Lake City muscles way to title game
With weather conditions dictating the tempo, the Lake City High football team reverted to its old style – the grind it out, pound-it-down-your-throat mode.
Coupled with a defense that likes it physical, too, the No. 1-ranked Timberwolves manhandled defending 5A state champ Meridian 31-7 in a semifinal Friday played before a rain-soaked, chilled crowd estimated at 2,000 at Lake City.
LC (11-0) will take on traditional power Highland (10-1) Friday in the state championship game at the University of Idaho’s Kibbie Dome. The game most likely will be at 7 p.m., depending on how many other title games are played there.
In the other semifinal, third-ranked Highland knocked off No. 2 Centennial 19-14, snapping the Patriots’ 26-game home winning streak.
It was LC’s second win over Meridian this season. The T-Wolves blanked the Warriors 23-0 in a season opener in late August.
The first half was similar to the opener. At Meridian, LC held just a 3-0 lead at halftime. This time, the T-Wolves led by the same margin, 10-7. The Warriors (7-4) got their lone score – a 13-yard A.J. Storms to Mitch Burroughs pass play – with 17 seconds left before intermission.
When the teams returned for the second half, it was all LC.
“What can you say about our whole defense?” LC coach Van Troxel asked. “In two games we’ve given up seven points to Meridian and nobody else has even come close to holding them down.”

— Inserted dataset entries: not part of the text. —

(* ===== verification/PlumbShellProps.v ===== *)
(** What the shell of plumb keeps: runs are recorded whatever happens to them,
    their stages are numbered as they are addressed, and the history is bounded;
    and where it departs from the shell it stands in for. *)

From stdpp Require Import base gmap sets list strings.
From Stdlib Require Import Ascii.
From S2P Require Import Prelude Chars StateErr PlumbParse PlumbParseProps PlumbReport PlumbShell.

(** * A small system to try the shell in

    Its clock counts pipelines; every directory exists; the glob [*] finds two
    files; a program prints its arguments, one named [false] fails. *)
Section toy.
Definition toy_child (spec : StageSpec) : Child :=
  let args := tail (spec_argv spec) in
  Exited (if decide (head (spec_argv spec) = Some (chars_of "fail")) then 3 else 0) 1 2
    [bytes_of (join (chars_of " ") args ++ [newline])] [].

#[export] Instance toy : Sys := {|
  os := nat;
  clock o := Z.of_nat o;
  elapsed o o' := Z.of_nat (o' - o);
  canonicalize _ path := inr path;
  is_dir _ _ := true;
  glob_with _ pattern := if ends_with (ch "*") pattern then Some [chars_of "/home/a.rs"; chars_of "/home/b.rs"] else Some [];
  glob_escape t := t;
  execute _ specs o :=
    (inr (λ i, (from_option toy_child NotFound (specs !! i), mkTimes (Z.of_nat o) (Z.of_nat (S o)) 1)), S o);
  spawned _ _ _ o := o;
  joined _ o := o;
  is_finished _ _ := true;
|}.
End toy.

(** No other threads. *)
Definition alone `{!Sys} (s : State) (o : os) : State * os := (s, o).

Definition home : State := Shell_new (chars_of "/home") {[chars_of "HOME" := chars_of "/home"]}.
Definition start_world : World := mkWorld home (0 : os) (new_report 0 [] 0).
(** Small limits. *)
Definition small : Config := mkConfig 1024 1024 4 false.
Definition toy_eval (src : string) (w : World) : outcome Error Report * World := eval alone small (chars_of src) w.
Definition toy_runs (srcs : list string) : World := foldl (λ w src, (toy_eval src w).2) start_world srcs.

(** * What a report and a state satisfy *)

(** Stages are numbered in the order they ran, which is how [${o[N][K]}] names
    them; no pipeline is empty, and its status is that of its stages. *)
Record numbered (r : Report) : Prop := {
  num_index : index <$> stages r = seq 0 (length (stages r));
  num_pipelines : Forall (λ p, stages_of p ≠ [] ∧ pr_status p = pipefail_status (stages_of p)) (pipelines r);
}.

Definition auto_bound (name : text) : Prop := name ∈ [chars_of "o"; chars_of "e"; chars_of "s"].

(** The history is bounded and its reports are numbered; but for the variables
    that every run sets, no name is both exported and a variable. *)
Record state_ok (config : Config) (s : State) : Prop := {
  ok_bound : length (runs s) ≤ keep_runs config;
  ok_runs : Forall numbered (runs s);
  ok_names : ∀ name, ¬ auto_bound name → env s !! name = None ∨ vars s !! name = None;
}.

(** A report that has all that an earlier one has, in the same order. *)
Record extends (r r' : Report) : Prop := {
  ext_pipelines : pipelines r `prefix_of` pipelines r';
  ext_substitutions : substitutions r `prefix_of` substitutions r';
  ext_background : background_started r `prefix_of` background_started r';
}.

#[export] Instance extends_refl : Reflexive extends.
Proof. by split. Qed.
#[export] Instance extends_trans : Transitive extends.
Proof. intros r1 r2 r3 [] []. by split; etrans. Qed.

(** The programs that a program begins with: some of its items, and perhaps a part
    of the next, the first pipelines of an [&&] and [||] list that is not in the
    background. *)
Inductive cut : Program → Program → Prop :=
| CutItems its1 its2 : cut (mkProgram its1) (mkProgram (its1 ++ its2))
| CutTails its1 its2 f t1 t2 sp1 sp2 :
    cut (mkProgram (its1 ++ [mkItem (mkAndOr f t1 sp1) false]))
        (mkProgram (its1 ++ mkItem (mkAndOr f (t1 ++ t2) sp2) false :: its2)).

Section proofs.
Context {SY : Sys} (others : State → os → State * os) (config : Config).
Context (others_ok : ∀ s o, state_ok config s → state_ok config (others s o).1).

Definition world_ok (w : World) : Prop := state_ok config (shell w) ∧ numbered (current w).

(** What expansion leaves of the report as it is; what running adds to. *)
Definition quiet_step (w w' : World) : Prop :=
  pipelines (current w') = pipelines (current w) ∧ extends (current w) (current w') ∧
  r_id (current w') = r_id (current w) ∧ r_source (current w') = r_source (current w).
Definition adds_step (w w' : World) : Prop :=
  extends (current w) (current w') ∧ r_id (current w') = r_id (current w) ∧
  r_source (current w') = r_source (current w).

Definition quiet {A} (m : SM World Error A) (Q : A → Prop) : Prop := ∀ w, world_ok w →
  world_ok (m w).2 ∧ quiet_step w (m w).2 ∧ (m w).1 ≠ Panic ∧ ∀ a, (m w).1 = Ok a → Q a.
Definition adds (n : nat) {A} (m : SM World Error A) : Prop := ∀ w, world_ok w → length (stages (current w)) = n →
  world_ok (m w).2 ∧ adds_step w (m w).2 ∧ (m w).1 ≠ Panic.

Lemma quiet_adds n {A} (m : SM World Error A) Q : quiet m Q → adds n m.
Proof.
  intros H w Hw _. by destruct (H w Hw) as (? & (_ & ? & ?) & ? & _).
Qed.

Lemma adds_trans w1 w2 w3 : adds_step w1 w2 → adds_step w2 w3 → adds_step w1 w3.
Proof. intros (? & ? & ?) (? & ? & ?). split; [by etrans|]. split; congruence. Qed.

Lemma quiet_trans w1 w2 w3 : quiet_step w1 w2 → quiet_step w2 w3 → quiet_step w1 w3.
Proof. intros (? & ? & ? & ?) (? & ? & ? & ?). unfold quiet_step. split_and!; [congruence|by etrans|congruence..]. Qed.

Lemma quiet_adds_step w w' : quiet_step w w' → adds_step w w'.
Proof. by intros (_ & ? & ?). Qed.

#[local] Instance quiet_step_refl : Reflexive quiet_step.
Proof. intros w. unfold quiet_step. by split_and!. Qed.

Lemma quiet_stages w w' : quiet_step w w' → stages (current w') = stages (current w).
Proof. intros (Hp & _). unfold stages. by rewrite Hp. Qed.

Lemma quiet_bind {A B} (m : SM World Error A) (k : A → SM World Error B) Q1 Q2 :
  quiet m Q1 → (∀ a, Q1 a → quiet (k a) Q2) → quiet (m ≫= k) Q2.
Proof.
  intros Hm Hk w Hw. destruct (Hm w Hw) as (Hw1 & Hs1 & Hp1 & HQ1). unfold mbind, sm_bind.
  destruct (m w) as [[a|e|] w1]; simpl in *; [|done..].
  destruct (Hk a (HQ1 a eq_refl) w1 Hw1) as (? & ? & ? & ?). split_and!; [done|by eapply quiet_trans|done..].
Qed.

Lemma quiet_adds_bind n {A B} (m : SM World Error A) (k : A → SM World Error B) Q1 :
  quiet m Q1 → (∀ a, Q1 a → adds n (k a)) → adds n (m ≫= k).
Proof.
  intros Hm Hk w Hw Hn. destruct (Hm w Hw) as (Hw1 & Hs1 & Hp1 & HQ1). unfold mbind, sm_bind.
  destruct (m w) as [[a|e|] w1]; simpl in *; [|split_and!; [done|by apply quiet_adds_step|done]|done].
  destruct (Hk a (HQ1 a eq_refl) w1 Hw1) as (? & ? & ?); [by rewrite (quiet_stages w w1)|].
  split_and!; [done|by eapply adds_trans; [apply quiet_adds_step|]|done].
Qed.

Lemma quiet_mono {A} (m : SM World Error A) (Q Q' : A → Prop) : quiet m Q → (∀ a, Q a → Q' a) → quiet m Q'.
Proof. intros H HQ w Hw. destruct (H w Hw) as (? & ? & ? & ?). split_and!; auto. Qed.

Lemma quiet_ret {A} (a : A) (Q : A → Prop) : Q a → quiet (mret a) Q.
Proof. intros HQ w Hw. split_and!; [done|done|done|by intros ? [= <-]]. Qed.

Lemma quiet_raise {A} e (Q : A → Prop) : quiet (raise e) Q.
Proof. by intros w Hw. Qed.

Lemma quiet_lift {A} (m : outcome Error A) (Q : A → Prop) : m ≠ Panic → (∀ a, m = Ok a → Q a) → quiet (lift m) Q.
Proof. intros Hm HQ w Hw. done. Qed.

Lemma quiet_locked {A} (f : State → A * State) (Q : A → Prop) :
  (∀ s, state_ok config s → state_ok config (f s).2 ∧ Q (f s).1) → quiet (locked others f) Q.
Proof.
  intros Hf w [Hs Hr]. unfold locked. pose proof (others_ok (shell w) (outside w) Hs) as Ho.
  destruct (others _ _) as [s o]. simpl in Ho. destruct (Hf s Ho) as [Hs' HQ]. destruct (f s) as [a s']. simpl in *.
  split_and!; [done|done|done|by intros ? [= <-]].
Qed.

Lemma quiet_reads {A} (f : State → A) (Q : A → Prop) : (∀ s, Q (f s)) → quiet (reads others f) Q.
Proof. intros HQ. apply quiet_locked. intros s Hs. split; [exact Hs|apply HQ]. Qed.

Lemma quiet_changes (f : State → State) : (∀ s, state_ok config s → state_ok config (f s)) → quiet (changes others f) (λ _, True).
Proof. intros Hf. apply quiet_locked. intros s Hs. split; [by apply Hf|done]. Qed.

Lemma quiet_outside_reads {A} (f : os → A) (Q : A → Prop) : (∀ o, Q (f o)) → quiet (outside_reads f) Q.
Proof. intros HQ w Hw. split_and!; [done|done|done|by intros ? [= <-]]. Qed.

Lemma quiet_outside_changes (f : os → os) : quiet (outside_changes f) (λ _, True).
Proof. by intros w Hw. Qed.

Lemma quiet_report_reads {A} (f : Report → A) : quiet (report_reads f) (λ _, True).
Proof. by intros w Hw. Qed.

Lemma quiet_push_substitution r : quiet (report_changes (push_substitution r)) (λ _, True).
Proof. intros w [Hs [H1 H2]]. split; [by split|]. repeat split; try done; by apply prefix_app_r. Qed.

Lemma quiet_push_background id : quiet (report_changes (push_background id)) (λ _, True).
Proof. intros w [Hs [H1 H2]]. split; [by split|]. repeat split; try done; by apply prefix_app_r. Qed.

Lemma extends_push_pipeline p r : extends r (push_pipeline p r).
Proof. split; [by apply prefix_app_r|done..]. Qed.

Lemma quiet_foldS {A B} (f : B → A → SM World Error B) (Q : B → Prop) acc l :
  Q acc → (∀ acc a, Q acc → a ∈ l → quiet (f acc a) Q) → quiet (foldS f acc l) Q.
Proof.
  revert acc. induction l as [|a l IH]; intros acc Hacc Hf; [by apply quiet_ret|].
  simpl. eapply quiet_bind; [apply Hf; [done|by left]|]. intros acc' Hacc'. apply IH; [done|].
  intros. apply Hf; [done|by right].
Qed.

(** ** Changes of the state *)

Lemma state_ok_vars s f :
  state_ok config s → (∀ name, ¬ auto_bound name → env s !! name = None ∨ f !! name = None) →
  state_ok config (with_vars f s).
Proof. intros [H1 H2 H3] Hf. by split. Qed.

Lemma assign_var_ok name value s : state_ok config s → state_ok config (assign_var name value s).
Proof.
  intros [H1 H2 H3]. unfold assign_var. destruct (env s !! name) eqn:He; split; try done; intros n Hn; simpl.
  - destruct (decide (n = name)) as [->|]; [|rewrite lookup_insert_ne by done; by apply H3].
    right. destruct (H3 name Hn) as [H|H]; [congruence|done].
  - destruct (decide (n = name)) as [->|]; [by left|]. rewrite lookup_insert_ne by done. by apply H3.
Qed.

Lemma commit_ok r s : numbered r → state_ok config s → state_ok config (commit config r s).
Proof.
  intros Hr [H1 H2 H3]. split; simpl.
  - rewrite length_drop. lia.
  - apply Forall_drop, Forall_app. split; [done|by apply Forall_singleton].
  - intros n Hn. pose proof Hn as Hne. unfold auto_bound in Hne. rewrite !not_elem_of_cons in Hne.
    destruct Hne as (? & ? & ? & _). rewrite !lookup_insert_ne by congruence. by apply H3.
Qed.

Lemma export_ok args s : state_ok config s → state_ok config (export_loop args s).2.
Proof.
  revert s. induction args as [|arg args IH]; intros s Hs; simpl; [done|].
  assert (∀ name value, state_ok config (with_vars (delete name (vars s)) (with_env (<[name := value]> (env s)) s))) as Hmove.
  { intros name value. destruct Hs as [H1 H2 H3]. split; try done. intros n Hn. simpl.
    destruct (decide (n = name)) as [->|]; [right; apply lookup_delete_eq|].
    rewrite lookup_insert_ne, lookup_delete_ne by done. by apply H3. }
  destruct (split_once _ _) as [[name value]|]; [by apply IH, Hmove|]. destruct (vars s !! arg); [|done]. apply IH, Hmove.
Qed.

Lemma unset_ok args s :
  state_ok config s →
  state_ok config (foldl (λ s name, with_env (delete name (env s)) (with_vars (delete name (vars s)) s)) s args).
Proof.
  revert s. induction args as [|arg args IH]; intros s Hs; simpl; [done|]. apply IH. destruct Hs as [H1 H2 H3].
  split; try done. intros n Hn. simpl. destruct (decide (n = arg)) as [->|]; [left; apply lookup_delete_eq|].
  rewrite !lookup_delete_ne by done. by apply H3.
Qed.

Lemma same_runs_ok s s' :
  state_ok config s → runs s' = runs s → env s' = env s → vars s' = vars s → state_ok config s'.
Proof. intros [H1 H2 H3] Hr He Hv. split; by rewrite ?Hr, ?He, ?Hv. Qed.

(** ** Expansion *)

Lemma resolve_total retained r name path : resolve retained r name path ≠ Panic.
Proof.
  unfold resolve, refuse, ok_or. destruct (_ && _); [done|].
  destruct path as [|[i|f] rest]; [done| |done]. destruct (select_run _ _) as [run|]; [|done].
  unfold mbind, outcome_bind. destruct (is_shorthand name).
  - destruct rest as [|[j|f] [|? ?]]; try done; destruct (select_stage _ _); try done; by repeat case_decide.
  - destruct rest as [|[j|f] [|[k|f'] [|[?|?] [|? ?]]]]; try done; repeat case_decide; try done.
    + unfold run_leaf, refuse. by repeat case_decide.
    + destruct (select_stage _ _); [|done]. unfold stage_leaf. by repeat case_decide.
Qed.
(** C22. The streams of a pipeline, whatever the order in which its threads and
    processes run.  A capture holds what was read from the pipe, in order.  What
    the next stage of a pipe received is the beginning of what was captured; and
    if that stage sees the end of its input, it received all of it, which is
    all the process wrote, and nobody can write more.  The edge behind an [echo]
    carries its text.  What is returned, for every stage that was found, is its
    status and what its two captures hold. *)
Theorem streams_kept capacity config specs s :
  reachable capacity config specs s →
  (∀ k r x p, running s !! k = Some r → specs !! k = Some (External x) → child r = Some p →
     (∀ err, concat (seen_of (stream_of err r)) = got (pipe_of err r)) ∧
     (stdout_file x = None → is_last specs k = false →
        got (edge r) `prefix_of` concat (seen_of (r_stdout r)) ∧
        (buffered (edge r) = [] → live (r_stdout r) = false → edge_read s k = true →
           got (edge r) = concat (seen_of (r_stdout r)) ∧ got (edge r) = sent (out_pipe r) ∧
           written_to specs k false r = false))) ∧
  (∀ k r text argv, running s !! k = Some r → specs !! k = Some (Echo text argv) → is_last specs k = false →
     sent (edge r) = text) ∧
  (∀ results, main s = Returned results → length results = length specs ∧
     ∀ k x status user sys out err, specs !! k = Some (External x) →
       results !! k = Some (Exited status user sys out err) →
       ∃ r p w, running s !! k = Some r ∧ child r = Some p ∧ exited p = Some w ∧ status = exit_status (w_status w) ∧
         r_stdout r = Ready out ∧ r_stderr r = Ready err).
Proof.
  intros Hr. apply engine_reachable_ok in Hr as Hok. split_and!.
  - intros k r x p Hk Hx Hp. destruct (stage_flows _ _ _ _ _ _ Hok Hk Hp) as (H1 & H2 & _). split; [done|].
    intros Hf Hl. specialize (H2 (piped _ _ _ _ Hx Hf Hl)). split; [by eapply edge_received|].
    intros Hb Hlive He. rewrite He in H2. by apply edge_complete.
  - intros k r text argv Hk Hs Hl. pose proof (ok_stages _ _ _ Hok _ _ Hk) as Hst. unfold stage_ok in Hst.
    destruct (child r); [by destruct Hst as (x & ? & _); simplify_eq|]. destruct Hst as [_ Hst]. rewrite Hs in Hst. by apply Hst.
  - intros results Hm. split; [by apply (ok_returned _ _ _ Hok)|]. intros k x status user sys out err Hx Hres.
    pose proof (ok_main _ _ _ Hok) as Hmain. rewrite Hm in Hmain. destruct Hmain as [_ Hall].
    destruct (Hall _ _ Hres) as (r & Hk & Hf). destruct (finished_exited _ _ _ _ _ _ _ _ _ Hx Hf) as (p & w & ? & ? & ? & ? & ?).
    by exists r, p, w.
Qed.

(** C21. The main thread can always go on to start all stages, by itself, if the text
    of every [echo] in front of another stage fits a pipe.  If the text of one does
    not, the pipeline never comes to the next stage, never waits for its stages and
    never returns a result: it can only fail before that [echo] is written, at an
    earlier stage or at its pipe; and once the writing has begun, then whatever the
    threads and processes do the main thread is at it forever, with a part of
    the text unwritten, since nobody is there yet to read it. *)
Theorem echo_must_fit capacity config specs s :
  reachable capacity config specs s →
  (echo_fits capacity specs → spawning s → started capacity specs s) ∧
  (∀ k text argv, specs !! k = Some (Echo text argv) → S k < length specs → capacity < length text →
     length (running s) ≤ k ∧ (∀ results, main s ≠ Waiting results ∧ main s ≠ Returned results) ∧
     (length (running s) = k → (∃ e rest, main s = Echoing e rest) →
        ∀ s', rtc (step capacity config specs) s s' → echoing k s')).
Proof.
  intros Hr. pose proof (engine_reachable_ok _ _ _ _ Hr) as Hok.
  split; [intros Hfit Hsp; by eapply spawning_started|].
  intros k text argv Hk Hlt Hcap. destruct (stuck_forever _ _ _ _ _ _ _ Hk Hlt Hcap Hr) as [Hst Hres].
  split; [apply Hst|]. split; [done|]. intros Hlen Hm s' Hs. by eapply echoing_forever.
Qed.

(** ** A pipeline in a pipe of four bytes *)

Definition quiet_engine : EngineConfig := mkEngine 64 false false.
Definition cat : StageSpec :=
  External (mkExternal [chars_of "cat"] ∅ (chars_of "/") Null None None false false).
Definition echo_cat (t : string) : list StageSpec := [Echo (bytes_of (chars_of t)) [chars_of "echo"]; cat].

(** The echo has written, and [cat] is started. *)
Lemma echo_cat_started :
  reachable 4 quiet_engine (echo_cat "hi") (mkState [ready_stage (put (bytes_of (chars_of "hi")) new_pipe) [bytes_of (chars_of "hi")]; spawned_stage] Starting).
Proof.
  eapply rtc_l; [left; eapply (m_echo _ _ start); reflexivity|].
  eapply rtc_l; [left; eapply (m_echo_write _ _ _ _ (bytes_of (chars_of "hi")) []); [reflexivity|done|simpl; lia]|].
  eapply rtc_l; [left; eapply m_echo_done; reflexivity|].
  eapply rtc_l; [left; eapply m_spawn; reflexivity|]. apply rtc_refl.
Qed.

Lemma streams_kept_witness :
  ∃ s r, reachable 4 quiet_engine (echo_cat "hi") s ∧ running s !! 0 = Some r ∧ sent (edge r) = bytes_of (chars_of "hi").
Proof.
  eexists _, _. split; [exact echo_cat_started|]. split; [reflexivity|].
  exact (proj1 (proj2 (streams_kept 4 quiet_engine (echo_cat "hi") _ echo_cat_started)) 0 _ _ _ eq_refl eq_refl eq_refl).
Defined.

Fittingly, LC’s final touchdown was scored by none other than the defense. Specifically, it was scored by junior defensive end Byron Hout, a manchild at 6-foot-1 and 215 pounds.
Hout came free up the middle and plastered Meridian running back Austin Deck, who had just taken the ball from Storms. Hout popped the ball loose and he picked up the fumble and darted 15 yards for the score as LC took a 31-7 lead with 7:32 to go.
Deck had to be helped to the sideline.
“There’s a reason Byron Hout’s the most valuable player in our league,” Troxel said.
Hout said he and senior tackle Cory Tanner were running a crossing scheme. That allowed Hout to go sprinting into the Warriors’ backfield untouched. He has caused a lot of mistakes that have led to many of his teammates scoring the past two seasons, but it was Hout’s first defensive TD.
“He (Tanner) just set it up perfect,” Hout said. “He set up the offensive guard perfect and I had a straight opening in.”
LC’s defense limited Meridian to 161 yards, 107 coming on the slippery ground. Storms, who rushed for 345 yards last week, was held to 43 on 14 carries. Deck had 53 on 12 attempts. The Warriors fumbled four times, losing three.
The T-Wolves dominated time of possession and had no turnovers. That manifested itself in 297 rushing yards on 54 carries. LC quarterback Garren Hammons had 141 yards on 25 attempts and running back B.J. Palmer chipped in 105 on 18 rushes.
“When it gets right down to it, what’s going to win on this (surface) is being able to knock somebody off the ball,” Troxel said. “Defensively, we got after them as well or better than anybody else has gotten after them.”
All Meridian coach Mike Virden could do was praise LC.
“Lake City is every bit as good as they are,” Virden said. “They’ve earned the right to be where they’re at. I’ve got to take my hat off to them. They got it done tonight.”
Virden didn’t use the weather as an excuse.
“We missed a few opportunities,” Virden said. “We’re not a finesse football team, we’re a power football team.”
LC owned the power game – on both sides of the ball.
It will be LC’s fourth time in a state title game since 1999. The T-Wolves’ lone championship came in 2002, their last year in 4A.